Stored items
Lemma threshold_zero_after_removal_witness :
  len (spends (run [add_call eX; add_call eY; RemoveSpend eY] (create tip0 2)))
  < size (run [add_call eX; add_call eY; RemoveSpend eY] (create tip0 2)) ∧
  at_full_capacity (run [add_call eX; add_call eY; RemoveSpend eY] (create tip0 2))
  = Ok false (run [add_call eX; add_call eY; RemoveSpend eY] (create tip0 2)) ∧
  get_min_fee_rate (run [add_call eX; add_call eY; RemoveSpend eY] (create tip0 2))
  = Ok 0%Qc (run [add_call eX; add_call eY; RemoveSpend eY] (create tip0 2)).
Proof.
  apply (threshold_zero_after_removal tip0 2 [add_call eX; add_call eY] eY).
  vm_compute; reflexivity.
Defined.

(** ** Consequences of the index invariant *)

(** X9. The keys of [sorted_spends] are exactly the fee rates of the
    admitted entries, in strictly ascending order, in every state reached
    from an empty pool by completed calls that admit no duplicate id and
    remove only admitted entries. *)
Theorem sorted_keys_are_fee_rates tip c m :
  steps admit_pre (create tip c) m →
  sd_sorted (sorted_spends m) ∧
  ∀ f, f ∈ (sorted_spends m).*1 ↔
       ∃ it, spends m !! name it = Some it ∧ fee_per_cost it = f.
Proof.
  intros Hsteps. pose proof (reachable_coherent_ids tip c m Hsteps) as Hm.
  split; [apply Hm|]. intros f. split.
  - intros Hin. apply list_elem_of_fmap in Hin as [[f' b] [-> Hin]]. simpl.
    pose proof (coh_no_empty m Hm) as Hne. unfold no_empty_bucket in Hne.
    rewrite Forall_forall in Hne. specialize (Hne _ Hin). simpl in Hne.
    apply sd_elem_get in Hin; [|apply Hm].
    destruct (coh_bucket m Hm _ _ Hin) as [_ Hbe].
    destruct b as [|[k it] b]; [done|].
    destruct (Hbe k it) as (<- & Hf & Hsp); [simpl; by rewrite decide_True|].
    by exists it.
  - intros (it & Hit & <-).
    destruct (coh_spends m Hm _ _ Hit) as (_ & b & Hb & _).
    apply sd_get_Some_elem in Hb. apply list_elem_of_fmap.
    by exists (fee_per_cost it, b).
Qed.

Lemma sorted_keys_are_fee_rates_witness :
  sd_sorted (sorted_spends pool_XY) ∧
  ∀ f, f ∈ (sorted_spends pool_XY).*1 ↔
       ∃ it, spends pool_XY !! name it = Some it ∧ fee_per_cost it = f.
Proof.
  apply (sorted_keys_are_fee_rates tip0 2 pool_XY).
  concrete_add pool_X eY. concrete_add (create tip0 2) eX. apply steps_init.
Defined.

(** X10. No double spend inside the pool: in every state reached from an
    empty pool by completed calls that respect the contract, the caller
    having resolved conflicts, two different admitted entries consume no
    common coin and produce no common coin. *)
Theorem no_double_spend tip c m it1 it2 :
  steps admit_pre_no_conflict (create tip c) m →
  spends m !! name it1 = Some it1 →
  spends m !! name it2 = Some it2 →
  it1 ≠ it2 →
  (∀ coin, coin ∈ consumed it1 → coin ∉ consumed it2) ∧
  (∀ coin, coin ∈ produced it1 → coin ∉ produced it2).
Proof.
  intros Hsteps H1 H2 Hne.
  pose proof (reachable_coherent tip c m Hsteps) as Hm.
  split; intros coin Hin1 Hin2; apply Hne.
  - destruct (coh_consumed m Hm _ _ H1) as [_ Hm1].
    destruct (coh_consumed m Hm _ _ H2) as [_ Hm2].
    specialize (Hm1 coin Hin1). specialize (Hm2 coin Hin2). congruence.
  - destruct (coh_produced m Hm _ _ H1) as [_ Hm1].
    destruct (coh_produced m Hm _ _ H2) as [_ Hm2].
    specialize (Hm1 coin Hin1). specialize (Hm2 coin Hin2). congruence.
Qed.

Lemma no_double_spend_witness :
  (∀ coin, coin ∈ consumed eX → coin ∉ consumed eY) ∧
  (∀ coin, coin ∈ produced eX → coin ∉ produced eY).
Proof.
  apply (no_double_spend tip0 2 pool_XY eX eY).
  - concrete_add pool_X eY. concrete_add (create tip0 2) eX. apply steps_init.
  - vm_compute; reflexivity.
  - vm_compute; reflexivity.
  - intros H. apply (f_equal name) in H. discriminate H.
Defined.

Lemma steps_size pre m0 m : steps pre m0 m → size m = size m0.
Proof.
  induction 1 as [|m item al rd m' _ IH _ Hadd|m item m' _ IH _ Hrm]; [done|..].
  - pose proof (exec_configuration (AddToPool item al rd) m) as (_ & Hsz & _).
    simpl in Hsz. rewrite Hadd in Hsz. simpl in Hsz. congruence.
  - pose proof (exec_configuration (RemoveSpend item) m) as (_ & Hsz & _).
    simpl in Hsz. rewrite Hrm in Hsz. simpl in Hsz. congruence.
Qed.

(** X11. No error under the contract: in every state reached from an empty
    pool of capacity at least 1 by completed calls that respect the
    contract, the caller having resolved conflicts, [add_to_pool] of any
    entry completes, and so does [remove_spend] of any admitted entry. *)
Theorem calls_complete tip c m :
  1 <= c →
  steps admit_pre_no_conflict (create tip c) m →
  (∀ item al rd, ∃ m', add_to_pool item al rd m = Ok tt m') ∧
  (∀ item, spends m !! name item = Some item →
           ∃ m', remove_spend item m = Ok tt m').
Proof.
  intros Hc Hsteps. pose proof (reachable_coherent tip c m Hsteps) as Hm.
  pose proof (steps_size _ _ _ Hsteps) as Hsz. simpl in Hsz.
  split.
  - intros item al rd.
    destruct (decide (size m <= len (spends m))) as [Hfull|Hnot].
    + destruct (add_to_pool_full m item al rd Hm) as (v & b & _ & _ & Hadd);
        [lia|done|]. eauto.
    + rewrite add_to_pool_not_full by lia. eauto.
  - intros item Hit.
    destruct (coherent_remove_Ok m item Hm Hit) as (b & _ & _ & Hrm). eauto.
Qed.

Lemma calls_complete_witness :
  (∀ item al rd, ∃ m', add_to_pool item al rd pool_XY = Ok tt m') ∧
  (∀ item, spends pool_XY !! name item = Some item →
           ∃ m', remove_spend item pool_XY = Ok tt m').
Proof.
  apply (calls_complete tip0 2 pool_XY).
  - vm_compute; discriminate.
  - concrete_add pool_X eY. concrete_add (create tip0 2) eX. apply steps_init.
Defined.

Work required
A faithful, complete copy of the entries above is required.

Final answer
Lemma threshold_zero_after_removal_witness :
  len (spends (run [add_call eX; add_call eY; RemoveSpend eY] (create tip0 2)))
  < size (run [add_call eX; add_call eY; RemoveSpend eY] (create tip0 2)) ∧
  at_full_capacity (run [add_call eX; add_call eY; RemoveSpend eY] (create tip0 2))
  = Ok false (run [add_call eX; add_call eY; RemoveSpend eY] (create tip0 2)) ∧
  get_min_fee_rate (run [add_call eX; add_call eY; RemoveSpend eY] (create tip0 2))
  = Ok 0%Qc (run [add_call eX; add_call eY; RemoveSpend eY] (create tip0 2)).
Proof.
  apply (threshold_zero_after_removal tip0 2 [add_call eX; add_call eY] eY).
  vm_compute; reflexivity.
Defined.

(** ** Consequences of the index invariant *)

(** X9. The keys of [sorted_spends] are exactly the fee rates of the
    admitted entries, in strictly ascending order, in every state reached
    from an empty pool by completed calls that admit no duplicate id and
    remove only admitted entries. *)
Theorem sorted_keys_are_fee_rates tip c m :
  steps admit_pre (create tip c) m →
  sd_sorted (sorted_spends m) ∧
  ∀ f, f ∈ (sorted_spends m).*1 ↔
       ∃ it, spends m !! name it = Some it ∧ fee_per_cost it = f.
Proof.
  intros Hsteps. pose proof (reachable_coherent_ids tip c m Hsteps) as Hm.
  split; [apply Hm|]. intros f. split.
  - intros Hin. apply list_elem_of_fmap in Hin as [[f' b] [-> Hin]]. simpl.
    pose proof (coh_no_empty m Hm) as Hne. unfold no_empty_bucket in Hne.
    rewrite Forall_forall in Hne. specialize (Hne _ Hin). simpl in Hne.
    apply sd_elem_get in Hin; [|apply Hm].
    destruct (coh_bucket m Hm _ _ Hin) as [_ Hbe].
    destruct b as [|[k it] b]; [done|].
    destruct (Hbe k it) as (<- & Hf & Hsp); [simpl; by rewrite decide_True|].
    by exists it.
  - intros (it & Hit & <-).
    destruct (coh_spends m Hm _ _ Hit) as (_ & b & Hb & _).
    apply sd_get_Some_elem in Hb. apply list_elem_of_fmap.
    by exists (fee_per_cost it, b).
Qed.

Lemma sorted_keys_are_fee_rates_witness :
  sd_sorted (sorted_spends pool_XY) ∧
  ∀ f, f ∈ (sorted_spends pool_XY).*1 ↔
       ∃ it, spends pool_XY !! name it = Some it ∧ fee_per_cost it = f.
Proof.
  apply (sorted_keys_are_fee_rates tip0 2 pool_XY).
  concrete_add pool_X eY. concrete_add (create tip0 2) eX. apply steps_init.
Defined.

(** X10. No double spend inside the pool: in every state reached from an
    empty pool by completed calls that respect the contract, the caller
    having resolved conflicts, two different admitted entries consume no
    common coin and produce no common coin. *)
Theorem no_double_spend tip c m it1 it2 :
  steps admit_pre_no_conflict (create tip c) m →
  spends m !! name it1 = Some it1 →
  spends m !! name it2 = Some it2 →
  it1 ≠ it2 →
  (∀ coin, coin ∈ consumed it1 → coin ∉ consumed it2) ∧
  (∀ coin, coin ∈ produced it1 → coin ∉ produced it2).
Proof.
  intros Hsteps H1 H2 Hne.
  pose proof (reachable_coherent tip c m Hsteps) as Hm.
  split; intros coin Hin1 Hin2; apply Hne.
  - destruct (coh_consumed m Hm _ _ H1) as [_ Hm1].
    destruct (coh_consumed m Hm _ _ H2) as [_ Hm2].
    specialize (Hm1 coin Hin1). specialize (Hm2 coin Hin2). congruence.
  - destruct (coh_produced m Hm _ _ H1) as [_ Hm1].
    destruct (coh_produced m Hm _ _ H2) as [_ Hm2].
    specialize (Hm1 coin Hin1). specialize (Hm2 coin Hin2). congruence.
Qed.

Lemma no_double_spend_witness :
  (∀ coin, coin ∈ consumed eX → coin ∉ consumed eY) ∧
  (∀ coin, coin ∈ produced eX → coin ∉ produced eY).
Proof.
  apply (no_double_spend tip0 2 pool_XY eX eY).
  - concrete_add pool_X eY. concrete_add (create tip0 2) eX. apply steps_init.
  - vm_compute; reflexivity.
  - vm_compute; reflexivity.
  - intros H. apply (f_equal name) in H. discriminate H.
Defined.

Lemma steps_size pre m0 m : steps pre m0 m → size m = size m0.
Proof.
  induction 1 as [|m item al rd m' _ IH _ Hadd|m item m' _ IH _ Hrm]; [done|..].
  - pose proof (exec_configuration (AddToPool item al rd) m) as (_ & Hsz & _).
    simpl in Hsz. rewrite Hadd in Hsz. simpl in Hsz. congruence.
  - pose proof (exec_configuration (RemoveSpend item) m) as (_ & Hsz & _).
    simpl in Hsz. rewrite Hrm in Hsz. simpl in Hsz. congruence.
Qed.

(** X11. No error under the contract: in every state reached from an empty
    pool of capacity at least 1 by completed calls that respect the
    contract, the caller having resolved conflicts, [add_to_pool] of any
    entry completes, and so does [remove_spend] of any admitted entry. *)
Theorem calls_complete tip c m :
  1 <= c →
  steps admit_pre_no_conflict (create tip c) m →
  (∀ item al rd, ∃ m', add_to_pool item al rd m = Ok tt m') ∧
  (∀ item, spends m !! name item = Some item →
           ∃ m', remove_spend item m = Ok tt m').
Proof.
  intros Hc Hsteps. pose proof (reachable_coherent tip c m Hsteps) as Hm.
  pose proof (steps_size _ _ _ Hsteps) as Hsz. simpl in Hsz.
  split.
  - intros item al rd.
    destruct (decide (size m <= len (spends m))) as [Hfull|Hnot].
    + destruct (add_to_pool_full m item al rd Hm) as (v & b & _ & _ & Hadd);
        [lia|done|]. eauto.
    + rewrite add_to_pool_not_full by lia. eauto.
  - intros item Hit.
    destruct (coherent_remove_Ok m item Hm Hit) as (b & _ & _ & Hrm). eauto.
Qed.

Lemma calls_complete_witness :
  (∀ item al rd, ∃ m', add_to_pool item al rd pool_XY = Ok tt m') ∧
  (∀ item, spends pool_XY !! name item = Some item →
           ∃ m', remove_spend item pool_XY = Ok tt m').
Proof.
  apply (calls_complete tip0 2 pool_XY).
  - vm_compute; discriminate.
  - concrete_add pool_X eY. concrete_add (create tip0 2) eX. apply steps_init.
Defined.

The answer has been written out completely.